Collected data entries:
------------------------------------

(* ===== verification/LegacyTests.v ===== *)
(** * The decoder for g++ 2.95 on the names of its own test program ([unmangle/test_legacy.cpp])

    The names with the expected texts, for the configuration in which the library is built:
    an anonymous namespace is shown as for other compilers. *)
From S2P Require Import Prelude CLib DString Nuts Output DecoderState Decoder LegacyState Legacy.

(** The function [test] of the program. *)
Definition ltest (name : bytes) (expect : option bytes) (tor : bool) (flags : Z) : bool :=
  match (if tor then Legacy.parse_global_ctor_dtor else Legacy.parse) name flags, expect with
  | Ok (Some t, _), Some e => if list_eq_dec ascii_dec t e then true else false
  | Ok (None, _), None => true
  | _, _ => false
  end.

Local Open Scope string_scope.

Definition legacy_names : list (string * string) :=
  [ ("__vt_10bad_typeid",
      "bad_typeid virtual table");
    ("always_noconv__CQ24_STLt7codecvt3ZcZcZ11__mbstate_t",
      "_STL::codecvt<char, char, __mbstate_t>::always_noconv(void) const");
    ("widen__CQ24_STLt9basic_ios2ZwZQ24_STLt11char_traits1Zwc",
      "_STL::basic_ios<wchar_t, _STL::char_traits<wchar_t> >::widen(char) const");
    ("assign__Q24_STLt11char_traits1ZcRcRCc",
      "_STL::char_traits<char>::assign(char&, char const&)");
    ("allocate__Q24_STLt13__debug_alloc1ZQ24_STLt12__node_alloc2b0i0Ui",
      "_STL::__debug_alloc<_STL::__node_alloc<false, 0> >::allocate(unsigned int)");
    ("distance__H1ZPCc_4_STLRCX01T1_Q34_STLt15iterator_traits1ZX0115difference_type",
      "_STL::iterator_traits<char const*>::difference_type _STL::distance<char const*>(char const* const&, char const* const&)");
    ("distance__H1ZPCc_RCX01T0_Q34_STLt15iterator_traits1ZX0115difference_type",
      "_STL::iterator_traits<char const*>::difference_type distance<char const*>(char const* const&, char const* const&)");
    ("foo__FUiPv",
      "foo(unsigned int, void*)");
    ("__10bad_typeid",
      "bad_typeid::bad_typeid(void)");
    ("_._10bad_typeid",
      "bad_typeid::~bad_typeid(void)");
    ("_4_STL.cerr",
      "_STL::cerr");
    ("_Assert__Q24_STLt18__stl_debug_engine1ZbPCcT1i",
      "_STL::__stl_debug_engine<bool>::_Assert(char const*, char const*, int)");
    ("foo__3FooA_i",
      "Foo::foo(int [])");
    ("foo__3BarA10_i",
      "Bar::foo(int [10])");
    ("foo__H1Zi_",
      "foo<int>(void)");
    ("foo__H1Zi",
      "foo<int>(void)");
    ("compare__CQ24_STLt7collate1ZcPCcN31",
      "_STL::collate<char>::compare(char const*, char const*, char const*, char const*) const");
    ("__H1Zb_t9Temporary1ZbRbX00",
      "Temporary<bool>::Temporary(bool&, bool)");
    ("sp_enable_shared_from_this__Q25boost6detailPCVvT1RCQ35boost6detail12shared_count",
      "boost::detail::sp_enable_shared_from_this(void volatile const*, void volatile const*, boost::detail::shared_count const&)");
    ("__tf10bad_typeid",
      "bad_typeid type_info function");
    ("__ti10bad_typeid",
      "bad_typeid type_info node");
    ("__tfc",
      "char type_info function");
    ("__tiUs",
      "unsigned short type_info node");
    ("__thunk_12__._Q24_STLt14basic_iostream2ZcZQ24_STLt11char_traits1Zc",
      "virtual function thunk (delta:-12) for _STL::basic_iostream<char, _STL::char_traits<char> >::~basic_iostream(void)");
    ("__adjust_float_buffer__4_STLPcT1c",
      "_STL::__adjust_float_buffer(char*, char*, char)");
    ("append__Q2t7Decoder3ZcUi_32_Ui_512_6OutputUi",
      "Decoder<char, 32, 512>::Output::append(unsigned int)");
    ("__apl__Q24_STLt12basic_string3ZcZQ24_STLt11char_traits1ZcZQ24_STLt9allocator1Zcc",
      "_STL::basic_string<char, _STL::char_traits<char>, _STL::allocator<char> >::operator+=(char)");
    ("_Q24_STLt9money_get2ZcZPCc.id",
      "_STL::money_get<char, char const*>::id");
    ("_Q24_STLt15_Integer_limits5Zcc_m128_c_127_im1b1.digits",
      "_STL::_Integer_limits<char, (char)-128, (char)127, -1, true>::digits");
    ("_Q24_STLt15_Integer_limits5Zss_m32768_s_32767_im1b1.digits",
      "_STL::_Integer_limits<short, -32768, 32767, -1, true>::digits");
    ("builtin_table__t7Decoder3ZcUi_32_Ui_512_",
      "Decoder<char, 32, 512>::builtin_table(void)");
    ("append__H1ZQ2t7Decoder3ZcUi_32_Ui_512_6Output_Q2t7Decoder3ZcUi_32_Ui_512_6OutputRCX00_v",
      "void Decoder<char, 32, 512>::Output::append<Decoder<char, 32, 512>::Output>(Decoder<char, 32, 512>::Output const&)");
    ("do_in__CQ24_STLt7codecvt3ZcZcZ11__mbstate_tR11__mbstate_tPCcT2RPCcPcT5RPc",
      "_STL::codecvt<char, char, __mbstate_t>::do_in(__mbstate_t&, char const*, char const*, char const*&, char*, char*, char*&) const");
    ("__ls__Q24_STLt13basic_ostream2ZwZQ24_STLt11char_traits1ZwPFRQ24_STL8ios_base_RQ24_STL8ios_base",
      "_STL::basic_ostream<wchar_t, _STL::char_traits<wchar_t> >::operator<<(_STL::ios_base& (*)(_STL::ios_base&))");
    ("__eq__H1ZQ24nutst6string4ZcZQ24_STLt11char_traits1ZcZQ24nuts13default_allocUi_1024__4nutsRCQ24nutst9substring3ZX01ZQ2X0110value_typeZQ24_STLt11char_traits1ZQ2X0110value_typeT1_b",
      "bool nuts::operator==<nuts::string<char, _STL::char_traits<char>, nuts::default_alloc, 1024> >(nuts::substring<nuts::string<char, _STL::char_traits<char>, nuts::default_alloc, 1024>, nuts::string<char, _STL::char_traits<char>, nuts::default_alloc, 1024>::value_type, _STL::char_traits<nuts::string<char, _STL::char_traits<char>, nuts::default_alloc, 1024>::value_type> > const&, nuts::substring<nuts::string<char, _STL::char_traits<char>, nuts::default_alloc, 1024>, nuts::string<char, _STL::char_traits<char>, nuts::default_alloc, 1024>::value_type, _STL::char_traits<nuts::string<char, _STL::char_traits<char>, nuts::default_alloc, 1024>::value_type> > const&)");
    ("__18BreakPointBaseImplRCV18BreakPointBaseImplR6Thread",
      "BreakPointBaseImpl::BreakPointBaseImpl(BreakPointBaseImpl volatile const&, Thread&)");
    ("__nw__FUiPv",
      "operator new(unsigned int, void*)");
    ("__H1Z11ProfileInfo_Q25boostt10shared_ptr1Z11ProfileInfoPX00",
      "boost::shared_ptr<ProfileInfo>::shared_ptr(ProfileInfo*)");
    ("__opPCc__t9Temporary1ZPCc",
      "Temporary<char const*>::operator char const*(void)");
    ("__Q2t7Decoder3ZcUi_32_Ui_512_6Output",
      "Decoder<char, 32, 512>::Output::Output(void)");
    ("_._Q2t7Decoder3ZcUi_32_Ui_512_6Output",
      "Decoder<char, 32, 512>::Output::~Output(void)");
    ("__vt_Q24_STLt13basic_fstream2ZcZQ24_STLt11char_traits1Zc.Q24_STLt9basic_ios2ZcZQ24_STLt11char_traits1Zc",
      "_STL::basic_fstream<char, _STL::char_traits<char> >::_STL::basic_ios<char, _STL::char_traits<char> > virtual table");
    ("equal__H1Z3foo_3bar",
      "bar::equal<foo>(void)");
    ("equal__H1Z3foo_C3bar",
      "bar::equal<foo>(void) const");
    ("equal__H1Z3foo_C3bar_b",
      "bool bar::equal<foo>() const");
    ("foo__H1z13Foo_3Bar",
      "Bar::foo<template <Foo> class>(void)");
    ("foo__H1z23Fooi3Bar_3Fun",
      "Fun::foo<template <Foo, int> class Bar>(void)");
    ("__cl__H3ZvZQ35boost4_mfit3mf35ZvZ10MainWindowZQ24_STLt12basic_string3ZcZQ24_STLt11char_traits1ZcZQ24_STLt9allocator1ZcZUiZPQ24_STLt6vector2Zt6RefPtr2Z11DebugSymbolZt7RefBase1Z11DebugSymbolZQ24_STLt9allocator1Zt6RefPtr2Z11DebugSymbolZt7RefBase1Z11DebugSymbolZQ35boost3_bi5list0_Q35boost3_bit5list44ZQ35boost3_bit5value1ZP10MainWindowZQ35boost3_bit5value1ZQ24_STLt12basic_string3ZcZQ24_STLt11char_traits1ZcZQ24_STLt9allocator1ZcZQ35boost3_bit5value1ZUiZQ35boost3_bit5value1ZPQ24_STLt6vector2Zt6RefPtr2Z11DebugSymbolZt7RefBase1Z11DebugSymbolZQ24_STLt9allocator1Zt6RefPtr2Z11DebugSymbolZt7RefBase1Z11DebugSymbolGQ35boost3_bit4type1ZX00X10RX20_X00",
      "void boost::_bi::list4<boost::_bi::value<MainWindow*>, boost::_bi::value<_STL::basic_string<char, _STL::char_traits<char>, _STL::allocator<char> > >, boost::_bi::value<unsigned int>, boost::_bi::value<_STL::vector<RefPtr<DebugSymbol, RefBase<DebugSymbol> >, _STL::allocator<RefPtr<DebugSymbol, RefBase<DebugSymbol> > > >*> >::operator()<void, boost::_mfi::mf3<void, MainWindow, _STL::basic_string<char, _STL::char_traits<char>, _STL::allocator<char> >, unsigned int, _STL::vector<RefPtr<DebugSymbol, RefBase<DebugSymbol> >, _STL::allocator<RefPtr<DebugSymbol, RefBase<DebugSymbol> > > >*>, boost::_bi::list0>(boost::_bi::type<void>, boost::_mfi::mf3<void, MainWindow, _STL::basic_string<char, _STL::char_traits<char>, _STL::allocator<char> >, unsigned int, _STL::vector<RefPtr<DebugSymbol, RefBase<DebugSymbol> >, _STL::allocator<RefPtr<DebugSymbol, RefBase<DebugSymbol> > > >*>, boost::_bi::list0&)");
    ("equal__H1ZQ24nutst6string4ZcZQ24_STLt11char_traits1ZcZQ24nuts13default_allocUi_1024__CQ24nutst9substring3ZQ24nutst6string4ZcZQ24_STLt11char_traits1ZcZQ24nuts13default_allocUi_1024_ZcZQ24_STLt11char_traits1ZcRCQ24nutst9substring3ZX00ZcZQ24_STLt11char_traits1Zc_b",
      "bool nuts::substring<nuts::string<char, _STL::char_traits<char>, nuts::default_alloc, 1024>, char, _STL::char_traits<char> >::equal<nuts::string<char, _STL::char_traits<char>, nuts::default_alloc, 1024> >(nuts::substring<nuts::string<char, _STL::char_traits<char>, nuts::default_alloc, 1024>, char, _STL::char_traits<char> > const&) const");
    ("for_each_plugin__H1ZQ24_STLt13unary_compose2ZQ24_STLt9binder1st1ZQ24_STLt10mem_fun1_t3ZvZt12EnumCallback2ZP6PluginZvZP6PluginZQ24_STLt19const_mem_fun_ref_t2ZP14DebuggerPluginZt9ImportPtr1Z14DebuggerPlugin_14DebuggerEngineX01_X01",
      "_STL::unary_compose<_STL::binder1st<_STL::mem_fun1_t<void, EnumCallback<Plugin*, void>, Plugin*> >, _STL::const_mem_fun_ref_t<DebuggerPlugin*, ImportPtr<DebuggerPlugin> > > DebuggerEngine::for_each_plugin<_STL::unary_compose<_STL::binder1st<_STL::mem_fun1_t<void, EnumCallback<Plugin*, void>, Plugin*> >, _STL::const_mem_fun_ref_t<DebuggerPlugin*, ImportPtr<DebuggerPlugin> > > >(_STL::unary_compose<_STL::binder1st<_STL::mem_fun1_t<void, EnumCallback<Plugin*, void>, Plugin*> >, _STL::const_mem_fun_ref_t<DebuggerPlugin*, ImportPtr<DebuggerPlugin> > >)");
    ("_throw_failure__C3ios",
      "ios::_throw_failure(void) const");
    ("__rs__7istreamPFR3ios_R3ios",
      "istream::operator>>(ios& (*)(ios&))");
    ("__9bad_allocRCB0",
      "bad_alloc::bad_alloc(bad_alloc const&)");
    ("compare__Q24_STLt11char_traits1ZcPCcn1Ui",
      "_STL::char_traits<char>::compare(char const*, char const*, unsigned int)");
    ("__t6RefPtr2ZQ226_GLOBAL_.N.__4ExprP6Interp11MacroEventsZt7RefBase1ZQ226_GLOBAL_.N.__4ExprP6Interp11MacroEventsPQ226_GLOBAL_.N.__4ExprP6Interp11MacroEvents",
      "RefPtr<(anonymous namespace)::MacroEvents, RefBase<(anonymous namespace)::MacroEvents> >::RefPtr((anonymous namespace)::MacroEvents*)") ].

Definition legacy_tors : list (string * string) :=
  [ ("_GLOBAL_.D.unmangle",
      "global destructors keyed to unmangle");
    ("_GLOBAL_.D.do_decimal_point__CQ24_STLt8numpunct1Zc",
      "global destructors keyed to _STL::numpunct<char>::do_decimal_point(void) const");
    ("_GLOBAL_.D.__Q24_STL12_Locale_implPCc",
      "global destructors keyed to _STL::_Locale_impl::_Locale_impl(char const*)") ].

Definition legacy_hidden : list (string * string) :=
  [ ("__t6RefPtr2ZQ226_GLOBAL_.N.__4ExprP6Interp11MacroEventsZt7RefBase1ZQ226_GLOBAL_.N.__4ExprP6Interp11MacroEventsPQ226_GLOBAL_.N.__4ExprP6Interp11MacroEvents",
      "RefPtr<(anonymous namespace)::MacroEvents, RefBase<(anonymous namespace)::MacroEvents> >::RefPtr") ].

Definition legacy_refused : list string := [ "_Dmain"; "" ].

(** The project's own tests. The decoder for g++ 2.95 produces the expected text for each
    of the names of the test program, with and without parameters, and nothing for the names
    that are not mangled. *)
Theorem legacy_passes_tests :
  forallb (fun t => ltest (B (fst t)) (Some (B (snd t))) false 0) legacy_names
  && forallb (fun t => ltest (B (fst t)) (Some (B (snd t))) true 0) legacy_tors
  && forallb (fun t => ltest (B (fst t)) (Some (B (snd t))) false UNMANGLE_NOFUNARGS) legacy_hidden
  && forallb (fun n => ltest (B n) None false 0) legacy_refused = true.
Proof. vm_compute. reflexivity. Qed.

------------------------------------

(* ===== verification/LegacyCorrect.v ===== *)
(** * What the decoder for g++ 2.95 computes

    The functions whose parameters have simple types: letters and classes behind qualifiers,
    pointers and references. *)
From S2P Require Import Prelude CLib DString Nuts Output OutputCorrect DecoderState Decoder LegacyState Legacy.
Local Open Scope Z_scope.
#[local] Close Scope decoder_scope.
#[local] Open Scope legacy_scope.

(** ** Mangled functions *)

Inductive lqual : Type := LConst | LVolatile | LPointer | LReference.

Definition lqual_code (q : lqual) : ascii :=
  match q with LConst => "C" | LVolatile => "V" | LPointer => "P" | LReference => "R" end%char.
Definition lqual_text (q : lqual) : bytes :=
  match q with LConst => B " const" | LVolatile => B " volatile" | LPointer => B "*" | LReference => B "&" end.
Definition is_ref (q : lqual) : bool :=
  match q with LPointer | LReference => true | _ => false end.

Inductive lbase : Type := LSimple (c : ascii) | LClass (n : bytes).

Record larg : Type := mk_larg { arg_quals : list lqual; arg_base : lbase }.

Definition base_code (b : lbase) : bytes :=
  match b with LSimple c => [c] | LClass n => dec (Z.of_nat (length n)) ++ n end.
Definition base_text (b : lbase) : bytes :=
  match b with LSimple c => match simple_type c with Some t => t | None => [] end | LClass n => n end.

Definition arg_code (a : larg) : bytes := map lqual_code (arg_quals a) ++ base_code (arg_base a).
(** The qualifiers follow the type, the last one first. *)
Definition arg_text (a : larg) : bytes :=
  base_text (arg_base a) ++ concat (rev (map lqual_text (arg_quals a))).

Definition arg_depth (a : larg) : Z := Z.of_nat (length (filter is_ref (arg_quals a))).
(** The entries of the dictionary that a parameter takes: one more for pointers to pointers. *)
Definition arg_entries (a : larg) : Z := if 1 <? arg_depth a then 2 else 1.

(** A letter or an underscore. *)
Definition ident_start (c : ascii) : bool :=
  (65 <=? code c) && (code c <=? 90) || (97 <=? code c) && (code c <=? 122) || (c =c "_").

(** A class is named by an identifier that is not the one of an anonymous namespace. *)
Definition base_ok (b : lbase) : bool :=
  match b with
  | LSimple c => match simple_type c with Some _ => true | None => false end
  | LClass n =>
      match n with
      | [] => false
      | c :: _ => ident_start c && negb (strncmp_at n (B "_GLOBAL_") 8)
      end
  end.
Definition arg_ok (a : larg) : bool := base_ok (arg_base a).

------------------------------------

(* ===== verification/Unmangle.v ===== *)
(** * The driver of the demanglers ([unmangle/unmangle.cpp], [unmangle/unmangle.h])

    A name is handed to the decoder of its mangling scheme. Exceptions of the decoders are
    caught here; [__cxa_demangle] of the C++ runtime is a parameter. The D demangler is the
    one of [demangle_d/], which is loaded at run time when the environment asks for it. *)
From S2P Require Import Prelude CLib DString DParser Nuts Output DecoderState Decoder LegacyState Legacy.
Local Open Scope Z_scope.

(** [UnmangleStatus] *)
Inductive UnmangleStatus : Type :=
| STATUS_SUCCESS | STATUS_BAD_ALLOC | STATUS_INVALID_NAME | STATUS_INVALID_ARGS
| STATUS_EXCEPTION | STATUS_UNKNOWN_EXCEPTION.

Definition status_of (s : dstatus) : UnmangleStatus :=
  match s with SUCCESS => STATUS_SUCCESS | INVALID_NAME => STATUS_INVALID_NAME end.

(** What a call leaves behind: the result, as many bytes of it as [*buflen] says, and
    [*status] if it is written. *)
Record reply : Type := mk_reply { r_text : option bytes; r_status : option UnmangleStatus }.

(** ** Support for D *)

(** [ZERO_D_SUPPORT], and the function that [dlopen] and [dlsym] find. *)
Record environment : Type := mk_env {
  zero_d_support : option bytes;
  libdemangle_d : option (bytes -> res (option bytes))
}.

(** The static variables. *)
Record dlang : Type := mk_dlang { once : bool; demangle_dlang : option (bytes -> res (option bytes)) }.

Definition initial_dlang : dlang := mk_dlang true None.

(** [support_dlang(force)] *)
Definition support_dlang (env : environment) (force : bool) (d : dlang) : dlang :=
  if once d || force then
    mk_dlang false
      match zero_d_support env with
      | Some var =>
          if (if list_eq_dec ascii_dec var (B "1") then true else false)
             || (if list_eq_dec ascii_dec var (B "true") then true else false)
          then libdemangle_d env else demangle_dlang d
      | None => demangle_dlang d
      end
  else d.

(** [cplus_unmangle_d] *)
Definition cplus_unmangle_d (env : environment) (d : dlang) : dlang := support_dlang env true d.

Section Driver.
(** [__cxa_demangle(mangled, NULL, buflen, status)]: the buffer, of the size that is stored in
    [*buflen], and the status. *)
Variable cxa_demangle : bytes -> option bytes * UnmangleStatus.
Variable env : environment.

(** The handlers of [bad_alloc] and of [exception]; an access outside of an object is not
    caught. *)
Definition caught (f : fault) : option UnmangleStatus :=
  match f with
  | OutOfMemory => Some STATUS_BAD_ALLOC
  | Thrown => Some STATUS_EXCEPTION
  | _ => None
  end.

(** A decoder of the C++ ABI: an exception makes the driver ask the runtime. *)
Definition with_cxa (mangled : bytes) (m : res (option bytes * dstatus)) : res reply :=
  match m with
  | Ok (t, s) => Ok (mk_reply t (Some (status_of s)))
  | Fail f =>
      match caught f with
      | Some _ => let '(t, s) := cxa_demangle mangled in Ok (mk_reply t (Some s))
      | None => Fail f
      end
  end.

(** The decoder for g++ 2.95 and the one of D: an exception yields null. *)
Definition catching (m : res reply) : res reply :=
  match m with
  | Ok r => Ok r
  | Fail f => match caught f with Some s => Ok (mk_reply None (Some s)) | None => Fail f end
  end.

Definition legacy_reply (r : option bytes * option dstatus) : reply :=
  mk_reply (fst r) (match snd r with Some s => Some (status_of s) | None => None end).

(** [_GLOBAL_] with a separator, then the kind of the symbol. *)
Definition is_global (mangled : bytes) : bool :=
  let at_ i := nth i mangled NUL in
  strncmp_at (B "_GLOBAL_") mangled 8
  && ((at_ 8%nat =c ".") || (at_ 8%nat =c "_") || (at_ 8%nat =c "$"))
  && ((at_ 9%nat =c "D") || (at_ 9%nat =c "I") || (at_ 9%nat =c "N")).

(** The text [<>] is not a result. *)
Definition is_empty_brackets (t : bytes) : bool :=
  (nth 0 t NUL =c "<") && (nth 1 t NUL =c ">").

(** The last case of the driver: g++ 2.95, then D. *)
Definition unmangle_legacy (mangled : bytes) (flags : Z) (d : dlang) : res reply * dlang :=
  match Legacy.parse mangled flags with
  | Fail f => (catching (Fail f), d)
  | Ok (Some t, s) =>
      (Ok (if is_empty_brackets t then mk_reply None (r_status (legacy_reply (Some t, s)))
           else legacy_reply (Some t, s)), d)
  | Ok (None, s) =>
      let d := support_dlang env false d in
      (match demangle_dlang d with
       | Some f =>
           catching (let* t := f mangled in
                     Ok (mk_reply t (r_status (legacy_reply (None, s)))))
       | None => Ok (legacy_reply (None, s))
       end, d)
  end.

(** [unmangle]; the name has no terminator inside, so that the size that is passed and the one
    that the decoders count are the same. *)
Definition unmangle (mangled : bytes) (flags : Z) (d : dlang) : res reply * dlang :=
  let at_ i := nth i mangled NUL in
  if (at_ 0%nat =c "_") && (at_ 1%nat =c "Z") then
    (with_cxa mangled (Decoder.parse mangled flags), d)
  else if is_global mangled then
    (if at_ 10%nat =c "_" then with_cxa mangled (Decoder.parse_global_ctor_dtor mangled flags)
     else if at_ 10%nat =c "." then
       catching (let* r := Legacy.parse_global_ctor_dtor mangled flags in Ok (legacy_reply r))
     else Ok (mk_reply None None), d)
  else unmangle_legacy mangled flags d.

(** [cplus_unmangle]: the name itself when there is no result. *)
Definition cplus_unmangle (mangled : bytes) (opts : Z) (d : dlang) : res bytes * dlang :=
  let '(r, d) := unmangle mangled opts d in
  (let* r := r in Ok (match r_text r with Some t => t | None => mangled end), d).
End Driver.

------------------------------------

Begin with the line above that has "(* ===== verification/LegacyTests.v ===== *)" and continue through the line that has "The names with", setting each one down exactly. Stop there.

(* ===== verification/LegacyTests.v ===== *)
(** * The decoder for g++ 2.95 on the names of its own test program ([unmangle/test_legacy.cpp])

    The names with the expected texts, for the configuration in which the library is built:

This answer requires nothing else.